Rule 54: General Provision

At the request of either party or of its own motion, a Judge or a Trial Chamber may issue such orders, summonses, subpoenas, warrants and transfer orders as may be necessary for the purposes of an investigation or for the preparation or conduct of the trial.

  1. As regards the guiding principles governing the admission of evidence, the relevant provision is Rule 89 which states:

Rule 89: General Provisions

(A)    The rules of evidence set forth in this Section shall govern the proceedings before the Chambers. The Chambers shall not be bound by national rules of evidence.

(B)    In cases not otherwise provided for in this Section, a Chamber shall apply rules of evidence which will best favour a fair determination of the matter before it and are consonant with the spirit of the Statute and the general principles of law.

(C)    A Chamber may admit any relevant evidence.


  1. Further, it is noteworthy that pursuant to Rule 91 of the Rules, the Trial Chamber may punish false testimony given in proceedings before it. Rule 91 is in these terms:

Rule 91: False Testimony under Solemn Declaration

(A)    A Chamber, on its own initiative or at the request of a party, may warn a witness of the duty to tell the truth and the consequences that may result from a failure to do so.

(B)    If a Chamber has strong grounds for believing that a witness may have knowingly and wilfully given false testimony, the Chamber may follow the procedure, as applicable, in Rule 77.

(C)    The maximum penalty for false testimony under solemn declaration shall be a fine of 2 million Leones or a term of imprisonment of 2 years, or both. The payment of any fine imposed shall be made to the Registrar to be held in the separate account referred to in Rule 77(H).

(D) Sub-Rules (A) to (C) shall apply to a person who knowingly and wilfully makes a false statement in a written statement which the person knows, or has reason to know, may be used in evidence in proceedings before the Special Court.

  1. The Trial Chamber is authorised pursuant to Rule 92bis to admit written witness statements in lieu of oral testimony. Rule 92bis states that:

Rule 92bis: Alternative Proof of Facts

(A) A Chamber may admit as evidence, in whole or in part, information in lieu of oral testimony.

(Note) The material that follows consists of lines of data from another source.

(** The queries the handlers send. *)
Inductive DbQuery : Type :=
| CountDocuments (f : Filter.t)
    (** [Order.countDocuments(f)] *)
| AggregateRevenue (f : Filter.t)
    (** [$match f], [$group { _id: null, total: { $sum: "$total" } }] *)
| DistinctUserId (f : Filter.t)
    (** [Order.distinct("user_id", f)] *)
| AggregateStatus (f : Filter.t)
    (** [$match f], [$group { _id: "$status", count: { $sum: 1 } }] *)
| AggregateDaily (f : Filter.t)
    (** [$match f], [$group] by [$dateToString "%Y-%m-%d"] of [createdAt]
        with [count] and [revenue], [$sort { _id: 1 }] *)
| Find (f : Filter.t) (skip limit : number).
    (** [Order.find(f).sort({ createdAt: -1 }).skip(skip).limit(limit)
        .populate("user_id", "name email")] *)

(** A store, as one request finds it: its two collections, the failures
    it is going to raise ([fault i q] is the failure of the [i]-th query of
    the request, when that query is [q]), the order in which it is going to
    put the orders that a sort leaves tied (by increasing [tie_rank], which
    is the store's business and may differ from one request to the next),
    and its answer to a [find] whose [skip] or [limit] is not a
    non-negative integer, which depends on the driver. *)
Record Store : Type := {
  orders : list Order.t;
  users : list User.t;
  fault : nat -> DbQuery -> option string;
  tie_rank : Order.t -> Z;
  find_irregular :
    Filter.t -> number -> number -> result (list PopulatedOrder.t)
}.

(** The answers of the store.  The queries read one snapshot of the
    collections.  Orders of equal [createdAt] come in the order of their
    [tie_rank], a [$sum] adds the totals in that order with binary64 additions, date keys
    are taken in UTC, and a date bound that is not a valid date is rejected
    for every kind of query. *)
Module Mongo.

Definition cast_error : string := "Cast to date failed".
Definition year_error : string :=
  "Could not convert date to string: year outside the range 0-9999".

(** [createdAt >= start], and [status = s] when the filter has one. *)
Definition matches (start : Z) (status_eq : option string) (o : Order.t)
  : bool :=
  (start <=? Order.createdAt o) &&
  match status_eq with
  | Some s => String.eqb (Order.status o) s
  | None => true
  end.

(** The orders selected by a filter; an invalid date is rejected. *)
Definition select (st : Store) (f : Filter.t) : result (list Order.t) :=
  match Filter.createdAt_gte f with
  | Some start =>
      Ok (filter (matches start (Filter.status_eq f)) (orders st))
  | None => Err cast_error
  end.

Definition map_result {A B : Type} (g : A -> B) (r : result A) : result B :=
  match r with
  | Ok a => Ok (g a)
  | Err e => Err e
  end.

(** [$sum] of the totals, in document order. *)
Definition sum_totals (l : list Order.t) : double :=
  fold_left (fun acc o => Double.add acc (Order.total o)) l Double.zero.

Definition countDocuments (st : Store) (f : Filter.t) : result nat :=
  map_result (@List.length _) (select st f).

(** One row for the whole selection, none when it is empty. *)
Definition aggregate_revenue (st : Store) (f : Filter.t)
  : result (list RevenueRow.t) :=
  map_result
    (fun l => match l with
              | [] => []
              | _ => [RevenueRow.mk (sum_totals l)]
              end)
    (select st f).

Definition distinct_user_id (st : Store) (f : Filter.t)
  : result (list ObjectId) :=
  map_result (fun l => nodup Z.eq_dec (map Order.user_id l)) (select st f).

(** [$group { _id: "$status", count: { $sum: 1 } }]: the row of the
    status is incremented, or appended when there is none. *)
Fixpoint count_status (s : string) (rows : list StatusRow.t)
  : list StatusRow.t :=
  match rows with
  | [] => [StatusRow.mk s 1]
  | r :: rows' =>
      if String.eqb (StatusRow._id r) s
      then StatusRow.mk s (StatusRow.count r + 1) :: rows'
      else r :: count_status s rows'
  end.

Definition group_status (l : list Order.t) : list StatusRow.t :=
  fold_left (fun rows o => count_status (Order.status o) rows) l [].

Definition aggregate_status (st : Store) (f : Filter.t)
  : result (list StatusRow.t) :=
  map_result group_status (select st f).

(** [$dateToString] with format [%Y-%m-%d], in UTC. *)
Definition digit_char (n : Z) : ascii :=
  ascii_of_nat (48 + Z.to_nat (n mod 10)).

Definition pad2 (n : Z) : string :=
  String (digit_char (n / 10)) (String (digit_char n) "").

Definition pad4 (n : Z) : string :=
  String (digit_char (n / 1000)) (String (digit_char (n / 100)) (pad2 n)).

Definition format_Ymd (t : Z) : string :=
  pad4 (YearFromTime t) ++ "-" ++ pad2 (MonthFromTime t + 1) ++ "-" ++
  pad2 (DateFromTime t).

Definition dateToString (t : Z) : result string :=
  let y := YearFromTime t in
  if (0 <=? y) && (y <=? 9999) then Ok (format_Ymd t) else Err year_error.

(** The row of the day gets one more order and its total, or is
    appended when there is none. *)
Fixpoint add_daily (k : string) (x : double) (rows : list DailyRow.t)
  : list DailyRow.t :=
  match rows with
  | [] => [DailyRow.mk k 1 (Double.add Double.zero x)]
  | r :: rows' =>
      if String.eqb (DailyRow._id r) k
      then DailyRow.mk k (DailyRow.count r + 1)
                       (Double.add (DailyRow.revenue r) x) :: rows'
      else r :: add_daily k x rows'
  end.

Fixpoint group_daily (l : list Order.t) (rows : list DailyRow.t)
  : result (list DailyRow.t) :=
  match l with
  | [] => Ok rows
  | o :: l' =>
      match dateToString (Order.createdAt o) with
      | Ok k => group_daily l' (add_daily k (Order.total o) rows)
      | Err e => Err e
      end
  end.

Definition daily_leb (a b : DailyRow.t) : bool :=
  String.leb (DailyRow._id a) (DailyRow._id b).

Definition aggregate_daily (st : Store) (f : Filter.t)
  : result (list DailyRow.t) :=
  match select st f with
  | Ok l => map_result (sort daily_leb) (group_daily l [])
  | Err e => Err e
  end.

(** [sort({ createdAt: -1 })]: newest first, and by the rank that the
    store gives them for two orders of the same [createdAt]. *)
Definition newest_first (st : Store) (a b : Order.t) : bool :=
  (Order.createdAt b <? Order.createdAt a)
  || (Order.createdAt b =? Order.createdAt a)
     && (tie_rank st a <=? tie_rank st b).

(B) The information submitted may be received in evidence if, in the view of the Trial Chamber, it is relevant to the purpose for which it is submitted and if its reliability is susceptible of confirmation.

(C) A party wishing to submit information as evidence shall give 10 days notice to the opposing party. Objections, if any, must be submitted within 5 days.

III. MERITS OF THE APPLICATION

A) Form of Witness Statements

  1. The Trial Chamber wishes to observe that the Rules do not set out any formal requirements for the recording of a witness statement.
  2. However, this Trial Chamber has made it clear that the phrase “witness statement” must be given a broad interpretation. To this effect, we have stated in one of our recent Decisions that:

The fact that a witness statement is not, grammatically or, from the point of view of syntax, is not in the ‘first person’ but in the ‘third person’ goes more to form than to substance, and does not deprive the materials in question of the core quality of a statement. The Trial Chamber agrees with the assertion given by the Prosecution at the 1 June 2004 Status Conference that a statement can be, “anything that comes from the mouth of the witness” regardless of the format. By parity of reasoning, the fact that a statement does not contain a signature, or is not witnessed does not detract from its substantive validity.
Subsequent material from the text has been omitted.